False Readings with the BAC DataMaster
March 4th, 2014

Painting Without Mask - False BACThe BAC DataMaster is a breathalyzer machine used to determine Blood Alcohol Content. These machines are used by law enforcement during traffic stops to determine if you are over the legal limit.

The DataMaster uses an infrared light to analyze the amount of alcohol in someone’s breath. Alcohol absorbs infrared light, so the machine can determine how much alcohol a person has in their system by analyzing how much of the light is missing. In order to do this, the light goes all the way through the machine and down to a detector. Then the DataMaster provides a reading.

While this might seem like a good system for determining if someone has had too much alcohol, it can actually generate false positive readings. Certain factors increase the chances of having a false positive reading.

• Gastroesophageal reflux disease (GERD) causes gas from the stomach to fill the mouth. When someone with GERD breathes into a DataMaster, the machine analyzes stomach gas as if it was alcohol. This can cause the reading to be higher than it should be.

• People who have been exposed to paint removers, gasoline, and some cleaning fluids are also more likely to have false positive results when they breathe into a BAC DataMaster.

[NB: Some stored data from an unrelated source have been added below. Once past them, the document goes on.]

(** The pair [semanticAlign] pushes for a candidate it accepts. *)
Definition candidate_pair (source target : list SemanticUnit) (c : Candidate)
    : AlignedPair :=
  mkPair (source !! cand_i c) (target !! cand_j c) (cand_sim c)
    (if (0x1.fae147ae147aep-1 <=? cand_sim c)%float then Match
     else Modification).

End Alignment.

(** ** Hashing (utils/hash.ts) *)

Module Hash.
Import JS.
Local Open Scope Z_scope.

(** One turn of the FNV-1a loop on 32-bit integers:
    [hash ^= code; hash = Math.imul(hash, 16777619)]. *)
Definition fnv_step (hash : Z) (c : ascii) : Z :=
  (Z.lxor hash (Z.of_nat (code c)) * 16777619) mod 2 ^ 32.

Fixpoint fnv_loop (input : string) (hash : Z) : Z :=
  match input with
  | EmptyString => hash
  | String c rest => fnv_loop rest (fnv_step hash c)
  end.

Definition hex_digit (d : Z) : ascii :=
  if d <? 10 then ascii_of_nat (Z.to_nat (48 + d))
  else ascii_of_nat (Z.to_nat (87 + d)).

(** [(hash >>> 0).toString(16).padStart(8, "0")] *)
Fixpoint hex_fixed (digits : nat) (n : Z) (acc : string) : string :=
  match digits with
  | O => acc
  | S digits' => hex_fixed digits' (n / 16) (String (hex_digit (n mod 16)) acc)
  end.

Definition createHash (input : string) : string :=
  hex_fixed 8 (fnv_loop input 2166136261) "".

(** [[0-9a-f]] *)
Definition isHexDigit (c : ascii) : bool :=
  in_range 48 57 c || in_range 97 102 c.

End Hash.

(** ** Segmentation (segmentation/index.ts) *)

Module Segmentation.
Import JS Types.

(** *** String.prototype.split with a regular expression

    [matcher prev2 prev1 rest] is the sticky match at the position whose
    two preceding code units are [prev2] and [prev1] and whose remaining
    text is [rest]: the length of the match, if there is one.  The loop is
    the one of the language definition: a non-empty match closes the piece
    and is skipped; an empty match closes a non-empty piece, and the code
    unit at the position opens the next one. *)
Fixpoint split_loop (matcher : option ascii -> option ascii -> string -> option nat)
    (rest : string) (prev2 prev1 : option ascii) (current : string)
    (skip : nat) (pieces : list string) : list string :=
  match rest with
  | EmptyString => pieces ++ [current]
  | String c rest' =>
      match skip with
      | S skip' =>
          split_loop matcher rest' prev1 (Some c) current skip' pieces
      | O =>
          match matcher prev2 prev1 rest with
          | Some (S len) =>
              split_loop matcher rest' prev1 (Some c) "" len (pieces ++ [current])
          | Some O =>
              split_loop matcher rest' prev1 (Some c) (char c) 0
                (if truthy current then pieces ++ [current] else pieces)
          | None =>
              split_loop matcher rest' prev1 (Some c) (current +:+ char c) 0 pieces
          end
      end
  end.

Definition split_regex (matcher : option ascii -> option ascii -> string -> option nat)
    (text : string) : list string :=
  split_loop matcher text None None "" 0 [].

(** The length of the run of white space at the head of a string. *)
Fixpoint space_run (s : string) : nat :=
  match s with
  | String c s' => if isSpace c then S (space_run s') else 0
  | EmptyString => 0
  end.

(** [[.!?]] *)
Definition isTerminator (c : ascii) : bool :=
  bool_decide (c = "."%char) || bool_decide (c = "!"%char)
  || bool_decide (c = "?"%char).

Definition after_terminator (prev1 : option ascii) : bool :=
  match prev1 with Some c => isTerminator c | None => false end.

Definition newline : ascii := ascii_of_nat 10.

(** [SENTENCE_BOUNDARY]:
    [(?<=[.!?])\s+(?=[A-Z])|(?<=[.!?])(?=\s*$)|(?<=\n\n)]. *)
Definition sentence_boundary (prev2 prev1 : option ascii) (rest : string)
    : option nat :=
  let run := space_run rest in
  if after_terminator prev1 && (0 <? run)%nat
     && match sdrop run rest with
        | String c _ => isUpper c
        | EmptyString => false
        end
  then Some run
  else if after_terminator prev1 && (run =? String.length rest)%nat
  then Some 0
  else if bool_decide (prev2 = Some newline) && bool_decide (prev1 = Some newline)
  then Some 0
  else None.

(** [ABBREVIATIONS] *)
Definition ABBREVIATIONS : list string :=
  ["Mr."; "Mrs."; "Ms."; "Dr."; "Prof."; "Sr."; "Jr."; "vs."; "etc."; "i.e.";
   "e.g."; "cf."; "al."; "Fig."; "fig."; "Vol."; "vol."; "No."; "no."; "pp.";
   "p."].

(** [/[\s,;:(]$/.test(s)] *)
Fixpoint ends_with_separator (s : string) : bool :=
  match s with
  | EmptyString => false
  | String c EmptyString =>
      isSpace c || bool_decide (c = ","%char) || bool_decide (c = ";"%char)
      || bool_decide (c = ":"%char) || bool_decide (c = "("%char)
  | String _ s' => ends_with_separator s'
  end.

Definition endsWithAbbr (buffer : string) : bool :=
  let trimmedBuffer := trimEnd buffer in
  existsb (fun abbr =>
    endsWith abbr trimmedBuffer
    && let beforeAbbr :=
         stake (String.length trimmedBuffer - String.length abbr) trimmedBuffer in
       ((String.length beforeAbbr =? 0)%nat || ends_with_separator beforeAbbr))
    ABBREVIATIONS.
(** * The project store of [src/app.ts] and its drag-and-drop target

    A shallow embedding of the reactive store ([State], [ProjectState]),
    of the observer protocol around it, of [validate], of the form
    ([ProjectInput]) and of the drag-and-drop handlers of [ProjectList].

    JavaScript objects have identity and are shared by reference, so the
    embedding keeps an explicit heap: [Project] objects and arrays live in
    two typed stores and are named by their index.  Nothing is ever freed
    (garbage collection cannot be observed), so allocation appends. *)

From Stdlib Require Import Floats.PrimFloat.
From Stdlib Require Floats.SpecFloat Floats.FloatAxioms Numbers.Cyclic.Int63.Uint63.
From stdpp Require Import base option list strings.

(** ** Data model *)

(** [enum ProjectStatus { Active, Finished }] *)
Inductive ProjectStatus := Active | Finished.

#[global] Instance ProjectStatus_eq_dec : EqDecision ProjectStatus.
Proof. solve_decision. Defined.

(** A JavaScript [number] is an IEEE 754 binary64 value. *)
Abbreviation number := float.

(** [class Project]: five public, mutable fields. *)
Record Project := Project_new {
  id : string;
  title : string;
  description : string;
  people : number;
  status : ProjectStatus;
}.

(** [project.status = s] *)
Definition set_status (s : ProjectStatus) (p : Project) : Project :=
  Project_new (id p) (title p) (description p) (people p) s.

(** A slot of a JavaScript array of [Project]s: a reference to a [Project]
    object, or a hole ([None], read as [undefined]). *)
Abbreviation slot := (option nat).

(** The heap: [objs] holds the [Project] objects, [arrs] the arrays.  A
    reference is an index into the matching store. *)
Record Heap := {
  objs : list Project;
  arrs : list (list slot);
}.

(** How a call ends: it returns, or it throws. *)
Inductive Completion := Normal | Throw.

(** ** Observers

    [type Listener<T> = (items: T[]) => void].  What a listener does to the
    store can only go through the array it is handed, so a listener is
    modelled by what it decides to do after looking at the heap and at the
    reference [items] it received: the writes it performs, and whether it
    then returns or throws.  Listeners are taken not to call back into the
    store (section 5 of the specification). *)
Inductive Mutation :=
  (** any in-place change of the received array: [push], [pop], [splice],
      [sort], [reverse], [items[i] = x], [items.length = n], ... *)
  | ArrayUpdate (f : list slot → list slot)
  (** [items.push(new Project(...))] *)
  | PushNew (p : Project)
  (** a new array made from the received one, which is left alone:
      [items.filter(...)], [items.slice()], [items.concat(...)], ... *)
  | NewArray (f : list slot → list slot)
  (** any write to the fields of the element at index [i]:
      [items[i].status = s], [items[i].title = t], ... *)
  | ElementUpdate (i : nat) (g : Project → Project).

Definition Listener := Heap → nat → list Mutation * Completion.

(** [items[i]] *)
Definition element (h : Heap) (items i : nat) : option nat :=
  cells ← arrs h !! items; c ← cells !! i; c.

Definition mutate (items : nat) (h : Heap) (m : Mutation) : Heap :=
  match m with
  | ArrayUpdate f => {| objs := objs h; arrs := alter f items (arrs h) |}
  | PushNew p =>
      {| objs := objs h ++ [p];
         arrs := alter (λ cells, cells ++ [Some (length (objs h))]) items (arrs h) |}
  | NewArray f =>
      {| objs := objs h;
         arrs := arrs h ++ [f (default [] (arrs h !! items))] |}
  | ElementUpdate i g =>
      match element h items i with
      | Some l => {| objs := alter g l (objs h); arrs := arrs h |}
      | None => h
      end
  end.

(** One invocation of a listener, as the trace records it: who was called,
    with which array, the heap at the moment of the call, and how the call
    ended. *)
Record Call := {
  callee : Listener;
  items : nat;
  seen : Heap;
  outcome : Completion;
}.

(** ** [class State<T>] and [class ProjectState] *)

(** The fields of a [ProjectState] object.  [listeners] is never handed
    out, so it is kept as a value; [projects] is a reference into [arrs]. *)
Record ProjectState := {
  listeners : list Listener;
  projects : nat;
}.

(** A store: one [ProjectState] object together with the heap it lives in. *)
Record Store := {
  heap : Heap;
  this : ProjectState;
}.

(** [a.slice()]: a fresh array with the same slots. *)
Definition slice (a : nat) (h : Heap) : option (nat * Heap) :=
  cells ← arrs h !! a;
  Some (length (arrs h), {| objs := objs h; arrs := arrs h ++ [cells] |}).

(** [listenerFn(this.projects.slice())] *)
Definition call_listener (prjs : nat) (listenerFn : Listener) (h : Heap)
  : option (Heap * Call) :=
  '(copy, h1) ← slice prjs h;
  Some (foldl (mutate copy) h1 (listenerFn h1 copy).1,
        {| callee := listenerFn; items := copy; seen := h1;
           outcome := (listenerFn h1 copy).2 |}).

(** [for (const listenerFn of this.listeners) { listenerFn(this.projects.slice()); }]
    There is no [try]: when a listener throws the loop is left, the
    listeners after it are not called, and the exception leaves the method
    that was notifying.  The trace then ends with the call that threw. *)
Fixpoint for_listeners (prjs : nat) (ls : list Listener) (h : Heap)
  : option (Heap * list Call) :=
  match ls with
  | [] => Some (h, [])
  | listenerFn :: rest =>
      '(h1, c) ← call_listener prjs listenerFn h;
      match outcome c with
      | Throw => Some (h1, [c])
      | Normal =>
          '(h2, cs) ← for_listeners prjs rest h1;
          Some (h2, c :: cs)
      end
  end.

(** How a notifying method ends, read off its trace: it throws exactly when
    its last call threw. *)
Definition completion_of (cs : list Call) : Completion :=
  default Normal (outcome <$> last cs).

(** [State.addListener] *)
Definition addListener (listenerFn : Listener) (st : Store) : Store :=
  {| heap := heap st;
     this := {| listeners := listeners (this st) ++ [listenerFn];
                projects := projects (this st) |} |}.

(** [ProjectState.updateListeners] *)
Definition updateListeners (self : ProjectState) (h : Heap)
  : option (Store * list Call) :=
  '(h', cs) ← for_listeners (projects self) (listeners self) h;
  Some ({| heap := h'; this := self |}, cs).

(** [ProjectState.addProject].  [rnd] is the string that
    [Math.random().toString()] yields in this call.  The result is the store
    when the call ends and the calls it made; the call ends by throwing when
    a listener did ([completion_of]). *)
Definition addProject (rnd : string) (title description : string)
    (numOfPeople : number) (st : Store) : option (Store * list Call) :=
  let h := heap st in
  let newProject := Project_new rnd title description numOfPeople Active in
  cells ← arrs h !! projects (this st);
  let h1 := {| objs := objs h ++ [newProject];
               arrs := <[projects (this st) := cells ++ [Some (length (objs h))]]> (arrs h) |} in
  '(h', cs) ← for_listeners (projects (this st)) (listeners (this st)) h1;
  Some ({| heap := h'; this := this st |}, cs).

(** [cells.find(prj => prj.id === projectId)]: [Some (Some l)] when the
    first match is the object [l], [Some None] for [undefined], and [None]
    when the callback throws (a hole makes [prj.id] a TypeError). *)
Fixpoint find_id (os : list Project) (projectId : string) (cells : list slot)
  : option (option nat) :=
  match cells with
  | [] => Some None
  | None :: _ => None
  | Some l :: rest =>
      prj ← os !! l;
      if bool_decide (id prj = projectId) then Some (Some l)
      else find_id os projectId rest
  end.

(** [ProjectState.moveProject] *)
Definition moveProject (projectId : string) (newStatus : ProjectStatus)
    (st : Store) : option (Store * list Call) :=
  let h := heap st in
  cells ← arrs h !! projects (this st);
  project ← find_id (objs h) projectId cells;
  match project with
  | Some l =>
      prj ← objs h !! l;
      if bool_decide (status prj ≠ newStatus) then
        updateListeners (this st)
          {| objs := <[l := set_status newStatus prj]> (objs h); arrs := arrs h |}
      else Some (st, [])
  | None => Some (st, [])
  end.

(** ** The process: the static side of [ProjectState] *)

(** [instances] holds every [ProjectState] object constructed so far;
    [instance] is the static field [ProjectState.instance], [None] while it
    is still [undefined]. *)
Record Process := {
  mem : Heap;
  instances : list ProjectState;
  instance : option nat;
}.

The chemicals in those items can cause the DataMaster to think the person has consumed a large amount of alcohol, even if they have not had a single drink. Wearing a mask when working with these items reduces the chance of a false positive reading.

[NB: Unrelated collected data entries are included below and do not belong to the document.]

(** * libentangle: the signaling core, embedded and verified

    A shallow embedding of the rendezvous server
    ([CommunitiesManager], package [handlers]) and of the client state
    machine ([ClientManager], package [handlers]; the dispatch of
    [SignalingClient.HandleConn], package [signaling]).

    Go maps are [gmap]s, slices are lists, a method that mutates its
    receiver is a state transformer, and every call that leaves the
    repository (the websocket transport, the peer-connection stack,
    [encoding/json], the order in which [range] visits a map) is a field
    of an interface the development is parametric in. *)

From stdpp Require Import gmap strings list fin_maps.

Set Default Proof Using "Type".

(** ** Go values, results and a state monad *)

(** A Go [error]: [None] is [nil]. *)
Definition error : Type := option string.
Definition nil : error := None.

(** What a call yields: it returns a value, or the goroutine panics. *)
Inductive res (A : Type) : Type :=
| Ret (a : A)
| Panic.
Arguments Ret {A} a.
Arguments Panic {A}.

(** A method with receiver state [S]: the receiver is mutated in place, so
    the state reached is part of every outcome, also of a returned error
    and of a panic. *)
Definition M (S A : Type) : Type := S → S * res A.

Definition ret {S A} (a : A) : M S A := λ s, (s, Ret a).
Definition panic {S A} : M S A := λ s, (s, Panic).
Definition bind {S A B} (c : M S A) (k : A → M S B) : M S B :=
  λ s, match c s with
       | (s', Ret a) => k a s'
       | (s', Panic) => (s', Panic)
       end.
Definition gets {S A} (f : S → A) : M S A := λ s, (s, Ret (f s)).
Definition modify {S} (f : S → S) : M S unit := λ s, (f s, Ret tt).

(** [if err := c; err != nil { return err }] followed by [k]. *)
Definition check {S} (c : M S error) (k : M S error) : M S error :=
  bind c (λ e, match e with Some msg => ret (Some msg) | None => k end).

Global Instance M_ret {S} : MRet (M S) := λ A, @ret S A.
Global Instance M_bind {S} : MBind (M S) := λ A B k c, @bind S A B c k.

(** ** The wire vocabulary *)

(** Modelled from the spec: the message set of package
    [pkg/api/websockets/v1] (constructors [NewApplication], [NewRejection],
    [NewIntroduction], ...), which is not among the sources; one
    constructor per opcode with the fields of the schema table, payloads
    as opaque strings. *)
Inductive Message : Type :=
| Application (community mac : string)
| Acceptance
| Rejection
| Ready (mac : string)
| Introduction (mac : string)
| Offer (payload senderMac receiverMac : string)
| Answer (payload senderMac receiverMac : string)
| Candidate (payload senderMac receiverMac : string)
| Exited (mac : string)
| Resignation (mac : string).

Global Instance Message_eq_dec : EqDecision Message.
Proof. solve_decision. Defined.

(** A [websocket.Conn] value.  The server stores connections by value,
    so a lookup of an absent key yields the zero value. *)
Inductive Conn : Type :=
| ZeroConn
| LiveConn (id : nat).

Global Instance Conn_eq_dec : EqDecision Conn.
Proof. solve_decision. Defined.
(** A batch of three features: the mocked one, one whose magnitude, depth
    and place are null, and one whose time, longitude and latitude are. *)
Definition batch_with_nulls : list json :=
  [ sample_feature JNull JNull;
    feature_of (JNum (int 1700000000000)) JNull JNull JNull JNull
      (JArr [JNum (dec 1425 10); JNum (dec (-65) 10); JNull]);
    feature_of JNull (JNum (dec 45 10)) (JStr (codes "Fiji region")) JNull JNull
      (JArr [JNull; JNull; JNum (int 600)]) ].

(** Two worlds for the examples: nothing stored and a disk that accepts
    writes, and the same with a disk that refuses them. *)
Definition empty_world : World :=
  {| base_dir := "/repo"; files := []; console := []; disk_error := None |}.

Definition read_only_world : World :=
  {| base_dir := "/repo"; files := []; console := [];
     disk_error := Some "Permission denied" |}.

(** A table of one row, for the examples. *)
Definition one_row_table : DataFrame :=
  {| index := 1; columns := [("magnitude", ObjCol [JNum (int 6)])] |}.

Definition other_table : DataFrame :=
  {| index := 2; columns := [("magnitude", ObjCol [JNum (int 3); JNum (int 4)])] |}.

(** The four lines the driver prints before it fetches. *)
Definition banner (base : string) : list string :=
  [ "=== Sistema de Extracción de Datos Sísmicos ===";
    String.append "Directorio base: " base;
    String.append "Destino de datos: " (String.append base "/datos");
    String.append nl "Obteniendo datos de terremotos..." ].

Definition no_data_line : string :=
  "No se pudieron obtener datos. Verifica tu conexión a internet.".

(** Renderings for the examples. *)
Definition show_nat (n : nat) : string :=
  match n with
  | O => "0"
  | S O => "1"
  | S (S O) => "2"
  | S (S (S O)) => "3"
  | _ => "many"
  end.

Definition show_time (t : option Z) : string :=
  match t with Some _ => "timestamp" | None => "NaT" end.

Definition show_info (df : DataFrame) : list string :=
  ["<class 'pandas.core.frame.DataFrame'>"].

(** A file name with no directory part: not empty, not ".", and without
    a separator.  For such a name [DATA_DIR / filename] is the name appended
    to the directory. *)
Definition plain_name (filename : string) : bool :=
  negb (String.eqb filename "") && negb (String.eqb filename ".")
  && negb (existsb (Ascii.eqb "/"%char) (list_ascii_of_string filename)).

(** A feature with the given magnitude, and one with the given depth. *)
Definition feature_with_magnitude (m : float) : json :=
  feature_of (JNum (int 0)) (JNum m) JNull JNull JNull
    (JArr [JNum (int 0); JNum (int 0); JNum (int 10)]).

Definition feature_with_depth (d : float) : json :=
  feature_of (JNum (int 0)) (JNum (int 4)) JNull JNull JNull
    (JArr [JNum (int 0); JNum (int 0); JNum d]).

(** The cells of a column, by dtype. *)
Definition cat_cells (r : result column) : list (option string) :=
  match r with Ok (CatCol l) => l | _ => [] end.

Definition label_cells (r : result column) : list string :=
  match r with Ok (LabelCol l) => l | _ => [] end.

Definition str_cells (r : result column) : list (option pystr) :=
  match r with Ok (StrCol l) => l | _ => [] end.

• Having a drink right before being tested can cause the reading to be much higher than it should be. Because of that, people should avoid having a drink on their way out the door, even if it’s the only drink you’ve had all night and your blood alcohol level is very low.

Because the BAC DataMaster is not always accurate, sometimes innocent people get charged with drunk driving. Innocent people can fight the charges by hiring a DUI lawyer and going to court to contest their drunk driving charges.